Voice recognition is becoming an integral part of current mobile devices as we use it to activate several functions, the voice transforms into text so that it can be sent as a message and the digital assistants use it constantly to answer every question. In 2012, Google changed the Gaussian Mixture Model (GMM) that had been used for over 30 years for a new standard called Deep Neural Networks (DNNs), which provided better results for sounds produced by users at any moment and the accuracy of speech recognition was also improved.
Now, Google has announced that they are changing to a new model using a technology called Connectionist Temporal Classification (CTC) and sequence discriminative training techniques. These new models are extensions of a sort of artificial intelligence called recurrent neural networks (RNNs), but they will provide more accurate results, particularly when there’s noise in the background, plus the speed of voice recognition has also been improved. The improved RNNs can capture how easily a word is spoken for a better recognition, plus it can memorize information better than other systems. The CTC models allow for the recognization of phonemes without making a prediction every instant, it works by taking larger audio chunks so less computations are made and thus making a faster recognition. Artificial noise was added to train the sequences, and that’s how the improvements on noisy environments were accomplished.

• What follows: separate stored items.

(* ===== verification/EthiqData.v ===== *)
(** * The data of x/ethiq: types/prices.json and types/waitlist.go

    The price levels and the registered applications, entry by entry as the
    source has them: numbers are the source's decimal strings. *)

From S2P Require Import Prelude.

(** [PriceLevel] *)
Record PriceLevel := mkLevel { From : string; To : string; Price : string }.

(** [SourceOfFunds] *)
Inductive SourceOfFunds := SOURCE_OF_FUNDS_BANK | SOURCE_OF_FUNDS_UCDAO | SOURCE_OF_FUNDS_OTHER (n : Z).

#[export] Instance source_eq_dec : EqDecision SourceOfFunds.
Proof. solve_decision. Defined.

(** [ApplicationListItem] *)
Record ApplicationListItem := mkItem {
  ID : Z;
  item_FromAddress : string;
  item_ToAddress : string;
  FundSource : SourceOfFunds;
  IslmAmount : string;
  IslmAccumulatedBurntAmount : string
}.

Definition Prices : list PriceLevel := [
  mkLevel "0" "40000000000000000000000000" "3";
  mkLevel "40000000000000000000000000" "60000000000000000000000000" "4";
  mkLevel "60000000000000000000000000" "76250000000000000000000000" "6";
  mkLevel "76250000000000000000000000" "92500000000000000000000000" "7.25";
  mkLevel "92500000000000000000000000" "108750000000000000000000000" "8.5";
  mkLevel "108750000000000000000000000" "125000000000000000000000000" "9.75";
  mkLevel "125000000000000000000000000" "141250000000000000000000000" "11";
  mkLevel "141250000000000000000000000" "157500000000000000000000000" "12.25";
  mkLevel "157500000000000000000000000" "173750000000000000000000000" "13.5";
  mkLevel "173750000000000000000000000" "190000000000000000000000000" "14.75";
  mkLevel "190000000000000000000000000" "210000000000000000000000000" "16";
  mkLevel "210000000000000000000000000" "230000000000000000000000000" "18";
  mkLevel "230000000000000000000000000" "250000000000000000000000000" "20";
  mkLevel "250000000000000000000000000" "270000000000000000000000000" "22";
  mkLevel "270000000000000000000000000" "290000000000000000000000000" "24";
  mkLevel "290000000000000000000000000" "310000000000000000000000000" "26";
  mkLevel "310000000000000000000000000" "330000000000000000000000000" "28";
  mkLevel "330000000000000000000000000" "350000000000000000000000000" "30";
  mkLevel "350000000000000000000000000" "365625000000000000000000000" "32";
  mkLevel "365625000000000000000000000" "381250000000000000000000000" "34";
  mkLevel "381250000000000000000000000" "396875000000000000000000000" "36";
  mkLevel "396875000000000000000000000" "412500000000000000000000000" "38";
  mkLevel "412500000000000000000000000" "428125000000000000000000000" "40";
  mkLevel "428125000000000000000000000" "443750000000000000000000000" "42";
  mkLevel "443750000000000000000000000" "459375000000000000000000000" "44";
  mkLevel "459375000000000000000000000" "475000000000000000000000000" "46";
  mkLevel "475000000000000000000000000" "490625000000000000000000000" "48";
  mkLevel "490625000000000000000000000" "506250000000000000000000000" "50";
  mkLevel "506250000000000000000000000" "521875000000000000000000000" "52";
  mkLevel "521875000000000000000000000" "537500000000000000000000000" "54";
  mkLevel "537500000000000000000000000" "553125000000000000000000000" "56";
  mkLevel "553125000000000000000000000" "568750000000000000000000000" "58";
  mkLevel "568750000000000000000000000" "584375000000000000000000000" "60";
  mkLevel "584375000000000000000000000" "600000000000000000000000000" "62";
  mkLevel "600000000000000000000000000" "618750000000000000000000000" "64";
  mkLevel "618750000000000000000000000" "637500000000000000000000000" "68";
  mkLevel "637500000000000000000000000" "656250000000000000000000000" "72";
  mkLevel "656250000000000000000000000" "675000000000000000000000000" "76";
  mkLevel "675000000000000000000000000" "693750000000000000000000000" "80";
  mkLevel "693750000000000000000000000" "712500000000000000000000000" "84";
  mkLevel "712500000000000000000000000" "731250000000000000000000000" "88";
  mkLevel "731250000000000000000000000" "750000000000000000000000000" "92";
  mkLevel "750000000000000000000000000" "768750000000000000000000000" "96";
  mkLevel "768750000000000000000000000" "787500000000000000000000000" "100";
  mkLevel "787500000000000000000000000" "806250000000000000000000000" "104";
  mkLevel "806250000000000000000000000" "825000000000000000000000000" "108";
  mkLevel "825000000000000000000000000" "843750000000000000000000000" "112";
  mkLevel "843750000000000000000000000" "862500000000000000000000000" "116";
  mkLevel "862500000000000000000000000" "881250000000000000000000000" "120";
  mkLevel "881250000000000000000000000" "900000000000000000000000000" "124";
  mkLevel "900000000000000000000000000" "925000000000000000000000000" "128";
  mkLevel "925000000000000000000000000" "950000000000000000000000000" "135.0625";
  mkLevel "950000000000000000000000000" "975000000000000000000000000" "142.125";
  mkLevel "975000000000000000000000000" "1000000000000000000000000000" "149.1875";
  mkLevel "1000000000000000000000000000" "1025000000000000000000000000" "156.25";
  mkLevel "1025000000000000000000000000" "1050000000000000000000000000" "163.3125";
  mkLevel "1050000000000000000000000000" "1075000000000000000000000000" "170.375";
  mkLevel "1075000000000000000000000000" "1100000000000000000000000000" "177.4375";
  mkLevel "1100000000000000000000000000" "1125000000000000000000000000" "184.5";
  mkLevel "1125000000000000000000000000" "1150000000000000000000000000" "191.5625";
  mkLevel "1150000000000000000000000000" "1175000000000000000000000000" "198.625";
  mkLevel "1175000000000000000000000000" "1200000000000000000000000000" "205.6875";
  mkLevel "1200000000000000000000000000" "1225000000000000000000000000" "212.75";
  mkLevel "1225000000000000000000000000" "1250000000000000000000000000" "219.8125";
  mkLevel "1250000000000000000000000000" "1275000000000000000000000000" "226.875";
  mkLevel "1275000000000000000000000000" "1300000000000000000000000000" "233.9375";
  mkLevel "1300000000000000000000000000" "1325000000000000000000000000" "241";
  mkLevel "1325000000000000000000000000" "1350000000000000000000000000" "248.0625";
  mkLevel "1350000000000000000000000000" "1375000000000000000000000000" "255.125";
  mkLevel "1375000000000000000000000000" "1400000000000000000000000000" "262.1875";
  mkLevel "1400000000000000000000000000" "1425000000000000000000000000" "269.25";
  mkLevel "1425000000000000000000000000" "1450000000000000000000000000" "276.3125";
  mkLevel "1450000000000000000000000000" "1475000000000000000000000000" "283.375";
  mkLevel "1475000000000000000000000000" "1500000000000000000000000000" "290.4375";
  mkLevel "1500000000000000000000000000" "1525000000000000000000000000" "297.5";
  mkLevel "1525000000000000000000000000" "1550000000000000000000000000" "304.5625";
  mkLevel "1550000000000000000000000000" "1575000000000000000000000000" "311.625";
  mkLevel "1575000000000000000000000000" "1600000000000000000000000000" "318.6875";
  mkLevel "1600000000000000000000000000" "1625000000000000000000000000" "325.75";
  mkLevel "1625000000000000000000000000" "1650000000000000000000000000" "332.8125";
  mkLevel "1650000000000000000000000000" "1675000000000000000000000000" "339.875";
  mkLevel "1675000000000000000000000000" "1700000000000000000000000000" "346.9375";
  mkLevel "1700000000000000000000000000" "1725000000000000000000000000" "354";
  mkLevel "1725000000000000000000000000" "1750000000000000000000000000" "361.0625";
  mkLevel "1750000000000000000000000000" "1775000000000000000000000000" "368.125";
  mkLevel "1775000000000000000000000000" "1800000000000000000000000000" "375.1875";
  mkLevel "1800000000000000000000000000" "1825000000000000000000000000" "382.25";
  mkLevel "1825000000000000000000000000" "1850000000000000000000000000" "389.3125";
  mkLevel "1850000000000000000000000000" "1875000000000000000000000000" "396.375";
  mkLevel "1875000000000000000000000000" "1900000000000000000000000000" "403.4375";
  mkLevel "1900000000000000000000000000" "1925000000000000000000000000" "410.5";
  mkLevel "1925000000000000000000000000" "1950000000000000000000000000" "417.5625";
  mkLevel "1950000000000000000000000000" "1975000000000000000000000000" "424.625";
  mkLevel "1975000000000000000000000000" "2000000000000000000000000000" "431.6875";
  mkLevel "2000000000000000000000000000" "2025000000000000000000000000" "438.75";
  mkLevel "2025000000000000000000000000" "2050000000000000000000000000" "445.8125";
  mkLevel "2050000000000000000000000000" "2075000000000000000000000000" "452.875";
  mkLevel "2075000000000000000000000000" "2100000000000000000000000000" "459.9375";
  mkLevel "2100000000000000000000000000" "2125000000000000000000000000" "467";
  mkLevel "2125000000000000000000000000" "2150000000000000000000000000" "474.0625";
  mkLevel "2150000000000000000000000000" "2175000000000000000000000000" "481.125";
  mkLevel "2175000000000000000000000000" "2200000000000000000000000000" "488.1875";
  mkLevel "2200000000000000000000000000" "2225000000000000000000000000" "495.25";
  mkLevel "2225000000000000000000000000" "2250000000000000000000000000" "502.3125";
  mkLevel "2250000000000000000000000000" "2275000000000000000000000000" "509.375";
  mkLevel "2275000000000000000000000000" "2300000000000000000000000000" "516.4375";
  mkLevel "2300000000000000000000000000" "2325000000000000000000000000" "523.5";
  mkLevel "2325000000000000000000000000" "2350000000000000000000000000" "530.5625";
  mkLevel "2350000000000000000000000000" "2375000000000000000000000000" "537.625";
  mkLevel "2375000000000000000000000000" "2400000000000000000000000000" "544.6875";
  mkLevel "2400000000000000000000000000" "2425000000000000000000000000" "551.75";
  mkLevel "2425000000000000000000000000" "2450000000000000000000000000" "558.8125";
  mkLevel "2450000000000000000000000000" "2475000000000000000000000000" "565.875";
  mkLevel "2475000000000000000000000000" "2500000000000000000000000000" "572.9375";
  mkLevel "2500000000000000000000000000" "2518750000000000000000000000" "580";
  mkLevel "2518750000000000000000000000" "2537500000000000000000000000" "581.25";
  mkLevel "2537500000000000000000000000" "2556250000000000000000000000" "582.5";
  mkLevel "2556250000000000000000000000" "2575000000000000000000000000" "583.75";
  mkLevel "2575000000000000000000000000" "2593750000000000000000000000" "585";
  mkLevel "2593750000000000000000000000" "2612500000000000000000000000" "586.25";
  mkLevel "2612500000000000000000000000" "2631250000000000000000000000" "587.5";
  mkLevel "2631250000000000000000000000" "2650000000000000000000000000" "588.75";
  mkLevel "2650000000000000000000000000" "2668750000000000000000000000" "590";
  mkLevel "2668750000000000000000000000" "2687500000000000000000000000" "591.25";
  mkLevel "2687500000000000000000000000" "2706250000000000000000000000" "592.5";
  mkLevel "2706250000000000000000000000" "2725000000000000000000000000" "593.75";
  mkLevel "2725000000000000000000000000" "2743750000000000000000000000" "595";
  mkLevel "2743750000000000000000000000" "2762500000000000000000000000" "596.25";
  mkLevel "2762500000000000000000000000" "2781250000000000000000000000" "597.5";
  mkLevel "2781250000000000000000000000" "2800000000000000000000000000" "598.75";
  mkLevel "2800000000000000000000000000" "26000000001000000000000000000" "600"
].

Then, a problem was found, as there was a delay of about 300 milliseconds that was discovered in the way the model recognized the phonemes, so they had to train the model to predict the phonemes in a closer time of speech. The new models are integrated into the Google app for Android and iOS operating systems and dictation with the new model is available in Android devices. In the video below, you can see how the RNNs learn how to recognize the phrase “How cold is it outside”. The phonemes are represented in colors and each creates a spike that can be recognized by the CTC model. At first, it seems to recognize all sorts of audio input and by the end of the video, each phoneme representation is separated and aligned where it belongs.